**Aim of the task**
What lines below include the word "machine"? Copy each one.

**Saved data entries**
§

(** X7. With valid input, when [asprintf] gets no memory, session
    initialization returns NULL and the blocks of the store are as they
    were. *)
Theorem sdp_Start_allocation_refused (name description url email phone : option string)
    (src : sockaddr) (srclen : N) (addr : sockaddr) (addrlen : N)
    (conn : string) (m : store) :
  platform_ok E = true ->
  fields_ok E name description url email phone = true ->
  AddressToSDP E addr addrlen = Some conn ->
  grants m = false ->
  exists m',
    sdp_Start E name description url email phone src srclen addr addrlen m = Ret None m'
    /\ blocks m' = blocks m.
Proof.
  intros Hplat Hf Ha Hg.
  rewrite (sdp_Start_run name description url email phone src srclen addr addrlen conn m
             Hplat Hf Ha).
  now apply alloc_text_refused.
Qed.

(** X8. A successful session initialization returns an address that was
    free and that now holds the document, takes one decision from the
    allocator and leaves every other block alone. *)
Theorem sdp_Start_fresh_block (name description url email phone : option string)
    (src : sockaddr) (srclen : N) (addr : sockaddr) (addrlen : N)
    (conn : string) (m : store) (g : grant) (t : list grant) :
  platform_ok E = true ->
  fields_ok E name description url email phone = true ->
  AddressToSDP E addr addrlen = Some conn ->
  tape m = g :: t -> granted g = true ->
  exists p m',
    sdp_Start E name description url email phone src srclen addr addrlen m
      = Ret (Some p) m'
    /\ blocks m !! p = None
    /\ text_at m' p
       = Some (unlines (session_lines E (default "Unnamed" name)
                          (default "N/A" description) url email phone conn
                          (source_text E src srclen)))
    /\ tape m' = t
    /\ (forall q, q <> p -> blocks m' !! q = blocks m !! q).
Proof.
  intros Hplat Hf Ha Ht Hg.
  rewrite (sdp_Start_run name description url email phone src srclen addr addrlen conn m
             Hplat Hf Ha).
  destruct (alloc_text_step
              (unlines (session_lines E (default "Unnamed" name)
                          (default "N/A" description) url email phone conn
                          (source_text E src srclen))) m g t Ht Hg) as (q & Hal & Hq).
  eexists q, _. split; [exact Hal | ]. split; [exact Hq | ].
  unfold text_at, add_block. cbn [blocks tape].
  split; [ | split; [reflexivity | ]].
  - rewrite lookup_insert_eq. cbn [cap text].
    now rewrite (proj2 (Nat.ltb_lt _ _)) by lia.
  - intros p Hp. now rewrite lookup_insert_ne by congruence.
Qed.

(** X9. The lines of a new session, in order, are those of
    [session_lines]: version, origin, name, information, the optional
    url, email and phone, connection, time, the four fixed attributes and
    the optional source filter; after the last CRLF nothing follows. *)
Theorem sdp_Start_lines_in_order (name description url email phone : option string)
    (src : sockaddr) (srclen : N) (addr : sockaddr) (addrlen : N)
    (conn : string) (m : store) :
  platform_ok E = true ->
  fields_ok E name description url email phone = true ->
  AddressToSDP E addr addrlen = Some conn ->
  single_line conn = true ->
  single_line (default EmptyString (source_text E src srclen)) = true ->
  grants m = true ->
  exists p m' doc,
    sdp_Start E name description url email phone src srclen addr addrlen m
      = Ret (Some p) m'
    /\ text_at m' p = Some doc
    /\ split_crlf doc
       = List.app
           (session_lines E (default "Unnamed" name) (default "N/A" description)
              url email phone conn (source_text E src srclen))
           [EmptyString].
Proof.
  intros Hplat Hf Ha Hconn Hsrc Hg.
  rewrite (sdp_Start_run name description url email phone src srclen addr addrlen conn m
             Hplat Hf Ha).
  destruct (alloc_text_grants
              (unlines (session_lines E (default "Unnamed" name)
                          (default "N/A" description) url email phone conn
                          (source_text E src srclen))) m Hg) as (p & m' & Hal & Htext).
  eexists p, m', _. split; [exact Hal | ]. split; [exact Htext | ].
  apply fields_ok_inv in Hf as (Hname & Hdesc & Hurl & Hemail & Hphone).
  apply split_crlf_unlines. now apply sdp_Start_lines_lack; auto.
Qed.

(** X10. A new session is a well-formed sequence of lines: every line is
    closed by CRLF and none holds a stray CR or LF. *)
Theorem sdp_Start_well_formed (name description url email phone : option string)
    (src : sockaddr) (srclen : N) (addr : sockaddr) (addrlen : N)
    (conn : string) (m : store) :
  platform_ok E = true ->
  fields_ok E name description url email phone = true ->
  AddressToSDP E addr addrlen = Some conn ->
  single_line conn = true ->
  single_line (default EmptyString (source_text E src srclen)) = true ->
  grants m = true ->
  exists p m' doc,
    sdp_Start E name description url email phone src srclen addr addrlen m
      = Ret (Some p) m'
    /\ text_at m' p = Some doc
    /\ line_sequence doc = true.
Proof.
  intros Hplat Hf Ha Hconn Hsrc Hg.
  rewrite (sdp_Start_run name description url email phone src srclen addr addrlen conn m
             Hplat Hf Ha).
  destruct (alloc_text_grants
              (unlines (session_lines E (default "Unnamed" name)
                          (default "N/A" description) url email phone conn
                          (source_text E src srclen))) m Hg) as (p & m' & Hal & Htext).
  eexists p, m', _. split; [exact Hal | ]. split; [exact Htext | ].
  apply fields_ok_inv in Hf as (Hname & Hdesc & Hurl & Hemail & Hphone).
  now apply sdp_Start_line_sequence.
Qed.

(** X11. When the formatted source address fits its [MAXSDPADDRESS]
    bytes, the source-filter text that [sdp_Start] prints and its
    terminator fit the local array [sfilter]. *)
Theorem source_filter_fits (machine : string) :
  String.length machine < MAXSDPADDRESS ->
  exists s,
    format source_filter_fmt [AChar (char_at 5 machine); AStr (skip 7 machine)] = Some s
    /\ String.length s < sfilter_size.
Proof.
  intros H. eexists. split; [apply format_source_filter | ].
  change sfilter_size with 74. unfold MAXSDPADDRESS in H.
  unfold source_filter_line. cbn -[skip char_at]. rewrite length_skip. lia.
Qed.

End SessionOutcomes.

Lemma sdp_Start_null_iff_witness :
  sdp_Start Sample.platform (Some "Test Stream") (Some "demo") None None None
    Sample.unix_addr 0 Sample.unix_addr 2 (Sample.empty_store [InPlace])
  = Ret None (Sample.empty_store [InPlace])
  <-> fields_ok Sample.platform (Some "Test Stream") (Some "demo") None None None = false
      \/ AddressToSDP Sample.platform Sample.unix_addr 2 = None.
Proof.
  apply (sdp_Start_null_iff Sample.platform (Some "Test Stream") (Some "demo")
           None None None Sample.unix_addr 0 Sample.unix_addr 2
           (Sample.empty_store [InPlace]));
    reflexivity.
Defined.

Lemma sdp_Start_allocation_refused_witness :
  exists m',
    sdp_Start Sample.platform (Some "Test Stream") (Some "demo") None None None
      Sample.unix_addr 0 (Sample.inet 239 1 1 1 5004) Sample.sockaddr_in_size
      (Sample.empty_store [Refuse]) = Ret None m'
    /\ blocks m' = blocks (Sample.empty_store [Refuse]).
Proof.
  apply (sdp_Start_allocation_refused Sample.platform (Some "Test Stream") (Some "demo")
           None None None Sample.unix_addr 0 (Sample.inet 239 1 1 1 5004)
           Sample.sockaddr_in_size "IN IP4 239.1.1.1/255" (Sample.empty_store [Refuse]));
    reflexivity.
Defined.

Lemma sdp_Start_fresh_block_witness :
  exists p m',
    sdp_Start Sample.platform (Some "Test Stream") (Some "demo") None None None
      Sample.unix_addr 0 (Sample.inet 239 1 1 1 5004) Sample.sockaddr_in_size
      (Sample.one_doc Sample.stub [InPlace]) = Ret (Some p) m'
    /\ blocks (Sample.one_doc Sample.stub [InPlace]) !! p = None
    /\ text_at m' p
       = Some (unlines (session_lines Sample.platform "Test Stream" "demo"
                          None None None "IN IP4 239.1.1.1/255" None))
    /\ tape m' = []
    /\ (forall q, q <> p ->
          blocks m' !! q = blocks (Sample.one_doc Sample.stub [InPlace]) !! q).
Proof.
  apply (sdp_Start_fresh_block Sample.platform (Some "Test Stream") (Some "demo")
           None None None Sample.unix_addr 0 (Sample.inet 239 1 1 1 5004)
           Sample.sockaddr_in_size "IN IP4 239.1.1.1/255"
           (Sample.one_doc Sample.stub [InPlace]) InPlace []);
    reflexivity.
Defined.

Lemma sdp_Start_lines_in_order_witness :
  exists p m' doc,
    sdp_Start Sample.platform None (Some "demo") (Some "http://example.org/") None None
      (Sample.inet 10 0 0 1 0) Sample.sockaddr_in_size
      (Sample.inet 239 1 1 1 5004) Sample.sockaddr_in_size
      (Sample.empty_store [InPlace]) = Ret (Some p) m'
    /\ text_at m' p = Some doc
    /\ split_crlf doc
       = List.app
           (session_lines Sample.platform (default "Unnamed" None)
              (default "N/A" (Some "demo")) (Some "http://example.org/") None None
              "IN IP4 239.1.1.1/255"
              (source_text Sample.platform (Sample.inet 10 0 0 1 0)
                 Sample.sockaddr_in_size))
           [EmptyString].
Proof.
  apply (sdp_Start_lines_in_order Sample.platform None (Some "demo")
           (Some "http://example.org/") None None
           (Sample.inet 10 0 0 1 0) Sample.sockaddr_in_size
           (Sample.inet 239 1 1 1 5004) Sample.sockaddr_in_size
           "IN IP4 239.1.1.1/255" (Sample.empty_store [InPlace]));
    reflexivity.
Defined.

Lemma sdp_Start_well_formed_witness :
  exists p m' doc,
    sdp_Start Sample.platform None (Some "demo") (Some "http://example.org/") None None
      (Sample.inet 10 0 0 1 0) Sample.sockaddr_in_size
      (Sample.inet 239 1 1 1 5004) Sample.sockaddr_in_size
      (Sample.empty_store [InPlace]) = Ret (Some p) m'
    /\ text_at m' p = Some doc
    /\ line_sequence doc = true.
Proof.
  apply (sdp_Start_well_formed Sample.platform None (Some "demo")
           (Some "http://example.org/") None None
           (Sample.inet 10 0 0 1 0) Sample.sockaddr_in_size
           (Sample.inet 239 1 1 1 5004) Sample.sockaddr_in_size
           "IN IP4 239.1.1.1/255" (Sample.empty_store [InPlace]));
    reflexivity.
Defined.

Lemma source_filter_fits_witness :
  exists s,
    format source_filter_fmt
      [AChar (char_at 5 "IN IP4 10.0.0.1"); AStr (skip 7 "IN IP4 10.0.0.1")] = Some s
    /\ String.length s < sfilter_size.
Proof.
  apply (source_filter_fits "IN IP4 10.0.0.1"). vm_compute. lia.
Defined.

(** ** Steps of the append operations *)

Section AppendSteps.

Lemma bare_line_length (name : string) :
  String.length ("a=" ++ name ++ CRLF) = String.length name + 4.
Proof. cbn [String.append String.length]. rewrite length_append. simpl. lia. Qed.

Lemma head_length (name : string) :
  String.length ("a=" ++ name ++ ":") = String.length name + 3.
Proof. cbn [String.append String.length]. rewrite length_append. simpl. lia. Qed.

Lemma sdp_AddAttribute_bare_step (sdp : loc) (name : string) (m : store)
    (doc : string) (g : grant) (t : list grant) :
  text_at m sdp = Some doc -> tape m = g :: t -> granted g = true ->
  exists r,
    sdp_AddAttribute sdp name None [] m
    = Ret (Some r, sdp)
        (replace_block sdp r
           (Block (String.length doc + String.length name + 5)
                  (doc ++ "a=" ++ name ++ CRLF)) t m)
    /\ (g = InPlace -> r = sdp)
    /\ (g = Moved -> r <> sdp /\ blocks m !! r = None).
Proof.
  intros Hdoc Ht Hg. unfold sdp_AddAttribute, bind, strlen. rewrite Hdoc.
  change (sizeof_lit ("a=" ++ CRLF)) with 5.
  destruct (realloc_step sdp (String.length doc + String.length name + 5) m doc g t
              Hdoc Ht Hg) as (r & Hre & Hin & Hmv); [lia | ].
  rewrite Hre. exists r.
  rewrite (sprintf_replace sdp r ("a=%s" ++ CRLF) [AStr name] m _ doc
             ("a=" ++ name ++ CRLF) t eq_refl)
    by (rewrite bare_line_length; lia).
  auto.
Qed.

§

**Exercise solution**
Theorem source_filter_fits (machine : string) :
  String.length machine < MAXSDPADDRESS ->
    format source_filter_fmt [AChar (char_at 5 machine); AStr (skip 7 machine)] = Some s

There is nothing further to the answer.